**The data**.
──────

(** ** Rollback *)

Definition fallback_receipt (p : PreparedEffect) : FileEffectReceipt :=
  mkEffectReceipt (fq_kind (pe_request p)) (fq_path (pe_request p)) (pe_before p) None
    (pe_before_metadata p) (pe_preparation p).
Definition effect_receipt (p : PreparedEffect) : FileEffectReceipt :=
  default (fallback_receipt p) (pe_receipt p).
Definition mark_restored (p : PreparedEffect) : PreparedEffect :=
  mkEffect (pe_request p) (pe_before p) (pe_before_metadata p) (pe_preparation p) (pe_receipt p) true.

(** The effects from the last to the first, each restored unless it was. *)
Fixpoint restore_effects (e : E) (effects : list PreparedEffect) : list PreparedEffect * list string * E :=
  match effects with
  | [] => ([], [], e)
  | p :: rest =>
      if pe_restored p then
        let '(rest, errors, e) := restore_effects e rest in (p :: rest, errors, e)
      else
        let r := effect_receipt p in
        match erestore e r with
        | (Ok _, e) =>
            let '(rest, errors, e) := restore_effects e rest in (mark_restored p :: rest, errors, e)
        | (Err x, e) =>
            let '(rest, errors, e) := restore_effects e rest in
            (p :: rest, restore_failed (fr_path r) x :: errors, e)
        end
  end.

Definition rollback_record (e : E) (r : TransactionRecord) : TransactionRecord * E :=
  let '(effects, errors, e) := restore_effects e (reverse (tr_effects r)) in
  let target := match errors with [] => RolledBack | _ => RecoveryRequired end in
  let settle state errors :=
    mkTx (tr_session_id r) (tr_cell_id r) (tr_trace_id r) state (reverse effects) errors in
  if transition_allowed (tr_state r) target then (settle target errors, e)
  else (settle RecoveryRequired
          match errors with [] => [invalid_transition RecoveryRequired target] | _ => errors end, e).

(** ** A transaction: its record and whether it is settled *)

Record Tx := mkTransaction { tx_world : World; tx_record : TransactionRecord; tx_settled : bool }.
Notation TxM := (M TransactionError Tx).
Context (path : Path).

Definition on_world {A} (m : WM A) : TxM A := fun t =>
  let '(r, w) := m (tx_world t) in (r, mkTransaction w (tx_record t) (tx_settled t)).
Definition get_record : TxM TransactionRecord := fun t => (Ok (tx_record t), t).
Definition get_settled : TxM bool := fun t => (Ok (tx_settled t), t).
Definition put_record (r : TransactionRecord) : TxM () := fun t => (Ok (), mkTransaction (tx_world t) r (tx_settled t)).
Definition put_settled (b : bool) : TxM () := fun t => (Ok (), mkTransaction (tx_world t) (tx_record t) b).
Definition probe : TxM bool := on_world is_cancelled.
Definition persist : TxM () := fun t => on_world (persist_record path (tx_record t)) t.
(** The outcome of a computation as a value, for the code that inspects it. *)
Definition catch {A} (m : TxM A) : TxM (result TransactionError A) := fun t => let '(r, t) := m t in (Ok r, t).
Definition rollback_in_place : TxM () := fun t =>
  let '(r, e) := rollback_record (engine (tx_world t)) (tx_record t) in
  (Ok (), mkTransaction (with_engine (tx_world t) e) r (tx_settled t)).
Definition read_snapshot (p : Path) : TxM (option FileSnapshot) := fun t =>
  match eread (engine (tx_world t)) p with
  | Ok s => (Ok (Some s), t)
  | Err x => if bool_decide (ee_kind x = NotFound) then (Ok None, t) else (Err (TEngine x), t)
  end.
Definition engine_apply (q : FileEffectRequest) : TxM (result EngineError FileEffectReceipt) := fun t =>
  let '(r, e) := eapply (engine (tx_world t)) q in
  (Ok r, mkTransaction (with_engine (tx_world t) e) (tx_record t) (tx_settled t)).

Definition cancelled_error (detail : string) : TransactionError := TEngine (mkEngineError Cancelled detail false).
Definition conflict_error (p : Path) (expected : ZeroHandle) (got : option ZeroHandle) : TransactionError :=
  TEngine (mkEngineError Conflict (preimage_mismatch p expected got) false).

Definition receipts (r : TransactionRecord) : list FileEffectReceipt := omap pe_receipt (tr_effects r).

(** ** Applying an effect *)

Definition with_expected (q : FileEffectRequest) (h : option ZeroHandle) : FileEffectRequest :=
  mkRequest (fq_kind q) (fq_path q) (fq_content q) (fq_patch q) h (fq_expect_absent q).

(** An unstated preimage is the one observed; a stated one must be it. *)
Definition bind_preimage (q : FileEffectRequest) (s : option FileSnapshot)
  : result TransactionError FileEffectRequest :=
  match fq_expected_preimage q, s with
  | None, _ => Ok (with_expected q (sn_content <$> s))
  | Some expected, Some s =>
      guard? bool_decide (sn_content s = expected)
        else conflict_error (fq_path q) expected (Some (sn_content s)) in Ok q
  | Some expected, None =>
      guard? fq_expect_absent q else conflict_error (fq_path q) expected None in Ok q
  end.

Definition snapshot_metadata (s : FileSnapshot) : FileMetadata :=
  mkMetadata (sn_mode s) (sn_modified_unix_ns s) (sn_symlink_target s) (sn_symlink_target_is_dir s).

(** Drop the last preparation. *)
Definition pop_effect (r : TransactionRecord) : TransactionRecord :=
  let l := removelast (tr_effects r) in
  let r := with_effects r l in
  match l with [] => with_state r Prepared | _ => r end.
Definition set_last_receipt (r : TransactionRecord) (receipt : FileEffectReceipt) : TransactionRecord :=
  with_effects r
    match list.last (tr_effects r) with
    | Some p => (removelast (tr_effects r) ++
        [mkEffect (pe_request p) (pe_before p) (pe_before_metadata p) (pe_preparation p) (Some receipt) (pe_restored p)])%list
    | None => tr_effects r
    end.

(** Up to the dispatch: the effect is prepared and its record persisted. *)
Definition prepare_effect (q0 : FileEffectRequest) : TxM FileEffectRequest :=
  let! settled := get_settled in
  reject! settled with TStore in
  let! r := get_record in
  reject! is_terminal (tr_state r) with TStore in
  let! c := probe in
  reject! c with cancelled_error "transaction cancelled before apply" in
  let! snapshot := read_snapshot (fq_path q0) in
  let! q := lift (bind_preimage q0 snapshot) in
  let before := sn_content <$> snapshot in
  let! preparation := lift (ok_or (cas_put env (encode (mkPreparation q before (cx_trace_id cx)))) TStore) in
  let r := with_effects r (tr_effects r ++
    [mkEffect q before (snapshot_metadata <$> snapshot) preparation None false])%list in
  let! _ := put_record r in
  let! _ := lift (validate_transition (tr_state r) Applying) in
  let! _ := put_record (with_state r Applying) in
  let! _ := persist in
  let! c := probe in
  if c then
    let! _ := put_record (pop_effect (with_state r Applying)) in
    let! _ := persist in
    throw (cancelled_error "transaction cancelled before effect dispatch")
  else sret q.

(** The receipt binds the requested path and the observed preimage. *)
Definition receipt_matches (r : TransactionRecord) (receipt : FileEffectReceipt) : bool :=
  match list.last (tr_effects r) with
  | Some p => bool_decide (fr_path receipt = fq_path (pe_request p)) &&
              bool_decide (fr_before receipt = pe_before p)
  | None => false
  end.

(** Roll back, persist, and report what the record says. *)
Definition rollback_and_report {A} (e : TransactionError) : TxM A :=
  let! _ := rollback_in_place in
  let! _ := persist in
  let! r := get_record in
  if bool_decide (tr_state r = RecoveryRequired) then throw (TRecoveryRequired (tr_rollback_errors r)) else throw e.

(** Roll back, persist, settle; then report. *)
Definition settle_by_rollback {A} (k : TxM A) : TxM A :=
  let! _ := rollback_in_place in
  let! p := catch persist in
  let! _ := put_settled true in
  let! _ := lift p in
  let! r := get_record in
  if bool_decide (tr_state r = RecoveryRequired) then throw (TRecoveryRequired (tr_rollback_errors r)) else k.

Definition refused (k : EngineErrorKind) : bool := match k with NotFound | Conflict => true | _ => false end.

Definition dispatch_effect (q : FileEffectRequest) : TxM FileEffectReceipt :=
  let! outcome := engine_apply q in
  let! r := get_record in
  match outcome with
  | Ok receipt =>
      let! _ := put_record (set_last_receipt r receipt) in
      if negb (receipt_matches r receipt) then rollback_and_report TStore
      else
        let! c := probe in
        if c then rollback_and_report (cancelled_error "transaction cancelled after apply, rolled back")
        else let! _ := persist in sret receipt
  | Err x =>
      if refused (ee_kind x) then
        let! _ := put_record (pop_effect r) in
        let! _ := persist in
        throw (TEngine x)
      else
        let! c := probe in
        if c then
          let! _ := put_record (pop_effect r) in
          let! _ := persist in
          throw (cancelled_error (cancelled_after x))
        else settle_by_rollback (throw (TEngine x))
  end.

Definition apply (q : FileEffectRequest) : TxM FileEffectReceipt :=
  let! q := prepare_effect q in dispatch_effect q.

(** ** Settlement *)

Definition unreceipted (r : TransactionRecord) : bool := 
  existsb (fun p => match pe_receipt p with None => true | Some _ => false end) (tr_effects r).
Definition receipt_bound (p : PreparedEffect) : bool :=
  match pe_receipt p with
  | Some x => bool_decide (fr_path x = fq_path (pe_request p)) && bool_decide (fr_before x = pe_before p)
  | None => true
  end.

Definition commit : TxM (list FileEffectReceipt) :=
  let! settled := get_settled in
  reject! settled with TStore in
  let! c := probe in
  if c then settle_by_rollback (throw (cancelled_error "transaction cancelled, commit refused"))
  else
    let! r := get_record in
    if bool_decide (tr_state r = Committed) then
      reject! unreceipted r with TRecoveryRequired [missing_receipts path] in
      let! _ := put_settled true in sret (receipts r)
    else
      reject! is_terminal (tr_state r) with TStore in
      reject! unreceipted r with TStore in
      reject! negb (forallb receipt_bound (tr_effects r)) with TStore in
      let! _ := lift (validate_transition (tr_state r) Committed) in
      let! _ := put_record (with_state r Committed) in
      let! _ := persist in
      let! _ := put_settled true in
      sret (receipts r).

Definition compensate_committed : TxM () :=
  let! r := get_record in
  let! settled := get_settled in
  reject! negb (bool_decide (tr_state r = Committed)) || negb settled with TStore in
  let! _ := lift (validate_transition (tr_state r) Compensating) in
  let! _ := put_record (with_state r Compensating) in
  let! p := catch persist in
  match p with
  | Err e => let! _ := put_record r in throw e
  | Ok _ => let! _ := put_settled false in settle_by_rollback (sret ())
  end.

(** [Drop]: an unsettled transaction is rolled back, never committed. *)
Definition drop : TxM () :=
  let! settled := get_settled in
  if settled then sret ()
  else
    let! _ := rollback_in_place in
    let! _ := catch persist in
    put_settled true.

Definition rollback_body : TxM () :=
  let! r := get_record in
  match tr_state r with
  | RolledBack => put_settled true
  | RecoveryRequired => let! _ := put_settled true in throw (TRecoveryRequired (tr_rollback_errors r))
  | Committed => throw TStore
  | _ =>
      let! settled := get_settled in
      reject! settled with TStore in
      let! _ := rollback_in_place in
      let! _ := persist in
      let! _ := put_settled true in
      let! r := get_record in
      if bool_decide (tr_state r = RecoveryRequired) then throw (TRecoveryRequired (tr_rollback_errors r)) else sret ()
  end.
(** [rollback] consumes the transaction, so it is dropped on return. *)
Definition rollback : TxM () := fun t =>
  let '(r, t) := rollback_body t in (r, snd (drop t)).

(** ** What a pending transaction says about a path *)

Inductive PendingFileContent := PPresent (content : bytes) | PRemoved | PUnavailable.

Definition pending_content (canonicalize : Path -> option Path) (r : TransactionRecord) (p : Path)
  : option PendingFileContent :=
  let logical := logical_path canonicalize (cx_project_root cx) in
  e ← List.find (fun e =>
        bool_decide ((logical ∘ fr_path) <$> pe_receipt e = Some (logical p)) ||
        bool_decide (logical (fq_path (pe_request e)) = logical p)) (reverse (tr_effects r));
  Some match fq_kind (pe_request e) with
       | ERemove => PRemoved
       | EWrite | EEdit => match fq_content (pe_request e) with Some b => PPresent b | None => PUnavailable end
       | ERestore => PUnavailable
       end.
End Transactions.

(** * The coordinator *)

Section Coordinator.
Context {E : Type} `{FileEngine E, Codec TransactionRecord, Messages}.
Context (env : Env) (cx : EngineCallContext) (blake3_hex : string -> string) (root : Path).
Notation World := (KWorld E).
Notation WM := (M TransactionError World).

Definition session_directory (session : string) : Path :=
  (root ++ [Normal "transactions"; Normal (blake3_hex session)])%list.
Definition record_path (session cell : string) : Path :=
  (session_directory session ++ [Normal (blake3_hex cell +:+ ".json")])%list.

Definition tx_path : Path := record_path (cx_session_id cx) (cx_cell_id cx).
Definition new_record : TransactionRecord :=
  mkTx (cx_session_id cx) (cx_cell_id cx) (cx_trace_id cx) Prepared [] [].

(** An existing record may be resumed: same binding, not yet settled. *)
Definition resumable (r : TransactionRecord) : bool :=
  String.eqb (tr_session_id r) (cx_session_id cx) && String.eqb (tr_cell_id r) (cx_cell_id cx) &&
  String.eqb (tr_trace_id r) (cx_trace_id cx) &&
  match tr_state r with Prepared | Applying => true | _ => false end.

──────

**What to work on**.
Word for word, restate the lines of the data above that fall between the line holding "Definition effect_receipt (p" and the line holding "(pe_receipt p) true.", inclusive, and no other lines.

**Task output**.
Definition effect_receipt (p : PreparedEffect) : FileEffectReceipt :=
  default (fallback_receipt p) (pe_receipt p).
Definition mark_restored (p : PreparedEffect) : PreparedEffect :=
  mkEffect (pe_request p) (pe_before p) (pe_before_metadata p) (pe_preparation p) (pe_receipt p) true.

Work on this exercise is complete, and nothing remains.